Oh yes, and Rory and I got married!
Possibly one of the most disastrous wedding days ever, with the meticulous planning blown out of the window – probably by the hurricane force wind which joined in the fun.
So how did we celebrate 10 years of marriage? Lovely lunch out together at Brazz in Taunton, but this date is fated. In the morning we found that our hot tub had leaked and drained away, the pool wasn’t working properly and was what could only be described as icy despite having fired up the boiler early, mice had come in from the cold via an air brick in the cupboard where I’d stored all the Easter eggs and – you’ve guessed – had eaten every single one. They turned out not to be the only thieves: in the afternoon we found out that burglars had been at the garden shed and couldn’t get through the padlock, so had taken the screws out of the hinges to remove the door. Resourceful and presumably well-prepared for their pilfering spree. First world problems, I know, but we had about 20 children expecting our annual Easter egg hunt and pool party, which goes ahead whatever the weather and circumstances.

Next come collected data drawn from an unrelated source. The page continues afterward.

(* ===== verification/Moment.v ===== *)
(** The date wrapper of [src/index.js]: [clone], [pad], the [Moment]
    constructor and [Moment.prototype] (lines 519-583).

    A [Moment] holds a [Date] in [this.d]; its state is the time value of
    that [Date] ([EcmaDate]).  The [Date] methods the code calls read and
    write local time, the time value plus the host's offset
    [DateText.LocalTZA h]; the methods are defined in a section over the
    host [h].  Each method is a
    function from the state to the new state and its result: the setters
    [addMonths], [addDate], [year(n)], [month(n)] and [date(n)] return
    [this], the getters a number.  Numbers the code reads or passes are
    [option Z], [None] being [NaN] or [undefined] (both falsy, both
    [NaN] once converted).  The constructor's argument is a [Moment], a
    number, a [Date], a string or [undefined]; [new Date()] is the
    current time [now], a parameter, and [new Date(string)] parses the
    string with [DateText.date_parse] on the host [h]. *)

From Stdlib Require Import ZArith Lia List String.
From stdpp Require Import base decidable list.
From S2P Require Import Prelude JsString EcmaDate DateText.
Import ListNotations.
Open Scope Z_scope.

Module Moment.
Import JsString EcmaDate DateText.

Definition timeval := option Z.

(** [ToString] of a number result, [NaN] included. *)
Definition num_string (n : option Z) : jsstring :=
  match n with Some z => number_to_string z | None => js "NaN"%string end.
(* ===== verification/Cookie.v ===== *)
(** The cookie helpers of [src/index.js]: [setCookie], [removeCookie] and
    [getCookie] (lines 82-112), over a model of [document.cookie].

    The document's cookie jar is a list of cookies in creation order,
    each with a name, a value and an expiry instant ([None] for a session
    cookie).  Assigning to [document.cookie] follows RFC 6265 (5.2, 5.3)
    for a single domain and path: the name-value pair is the text up to
    the first [;], split at its first [=], both sides trimmed of spaces
    and tabs; a pair without [=] or with an empty name is ignored; a
    cookie that has already expired deletes the cookie of that name, any
    other replaces it in place or is appended.  Reading [document.cookie]
    joins the live cookies as [name=value] with ["; "].

    [setCookie] on the host [h] ([DateText.date_host]) at the instant [now]
    runs [new Date()], [date.setDate(date.getDate() + days)] with the
    [Date] methods of [Moment] (local time: the instant plus the host's
    offset), and assigns [`${name}=${value};expires=${date}`], the date
    written by [Date.prototype.toString] ([DateText.ToDateString]).  The
    store reads the attributes after the first [;]: the last [Max-Age]
    or else the last [Expires] attribute sets the expiry, an [Expires]
    value being read by the cookie-date algorithm of RFC 6265 5.1.1
    ([cookie_date]), which takes the date and time of the text as UTC:
    the expiry is the local time of the date, without its milliseconds,
    read as UTC ([cookie_date_toString]).  [days] undefined makes an
    invalid date, whose text [Invalid Date] is no cookie date: a session
    cookie.  [days] is an integer number of days; the clamping of
    expiry times to the representable range, and the cookie's domain,
    path and flags, are not modelled. *)

From Stdlib Require Import ZArith Lia String List.
From stdpp Require Import base decidable list.
From S2P Require Import Prelude JsString Uri Regex Validators EcmaDate DateText Moment.
Import ListNotations.
Open Scope bool_scope.
Open Scope Z_scope.

Module Cookie.
Import JsString Uri Regex Validators EcmaDate DateText.

Record cookie := { ck_name : jsstring; ck_value : jsstring; ck_expires : option Z }.

Definition jar := list cookie.

Definition c_semi : Z := 59.

(** White space of the cookie grammar: space and tab. *)
Definition is_wsp (c : Z) : bool := (c =? 32) || (c =? 9).

Fixpoint drop_wsp (s : jsstring) : jsstring :=
  match s with
  | c :: s' => if is_wsp c then drop_wsp s' else s
  | [] => []
  end.

Definition trim_wsp (s : jsstring) : jsstring := rev (drop_wsp (rev (drop_wsp s))).

(** The text before the first [sep] and the text after it. *)
Fixpoint split_first (sep : Z) (s : jsstring) : option (jsstring * jsstring) :=
  match s with
  | [] => None
  | c :: s' =>
      if c =? sep then Some ([], s')
      else match split_first sep s' with
           | Some (a, b) => Some (c :: a, b)
           | None => None
           end
  end.

Definition alive (now : Z) (c : cookie) : bool :=
  match ck_expires c with Some t => now <? t | None => true end.

Definition remove_name (n : jsstring) (j : jar) : jar :=
  List.filter (fun c => negb (bool_decide (ck_name c = n))) j.

(** Replace the cookie of the same name in place, or append. *)
Definition upsert (nc : cookie) (j : jar) : jar :=
  if existsb (fun c => bool_decide (ck_name c = ck_name nc)) j
  then map (fun c => if bool_decide (ck_name c = ck_name nc) then nc else c) j
  else j ++ [nc].

(** ** Dates of cookies (RFC 6265 5.1.1) *)

Definition is_delimiter (c : Z) : bool :=
  (c =? 9) || ((32 <=? c) && (c <=? 47)) || ((59 <=? c) && (c <=? 64)) ||
  ((91 <=? c) && (c <=? 96)) || ((123 <=? c) && (c <=? 126)).

(** The date-tokens: the maximal runs of non-delimiters, [cur] holding
    the token being read, reversed. *)
Fixpoint date_tokens_acc (cur : jsstring) (s : jsstring) : list jsstring :=
  match s with
  | [] => if bool_decide (cur = []) then [] else [rev cur]
  | c :: r =>
      if is_delimiter c then
        if bool_decide (cur = []) then date_tokens_acc [] r else rev cur :: date_tokens_acc [] r
      else date_tokens_acc (c :: cur) r
  end.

March 29th is officially jinxed. And OMG – I’ve just realised that it’s Brexit day next year…
Read on for a sneak preview of my forthcoming book about that wedding day: All Things Bride and Beautiful.
I needn’t have bothered with last week’s preening in the salon: wearing no underwear whilst crawling on coarse coconut matting gives a full body exfoliation.
The teeth had already started to chatter a Morse code. The brain needed to catch up. It didn’t believe it, but checked with the body. It had definitely happened. Today of all days.
The snapping sound had catapulted around the canvas. It was early: dawn was still cobwebbed with slumber and hadn’t yet woken up to smell the coffee. An expletive. I’d need some help now.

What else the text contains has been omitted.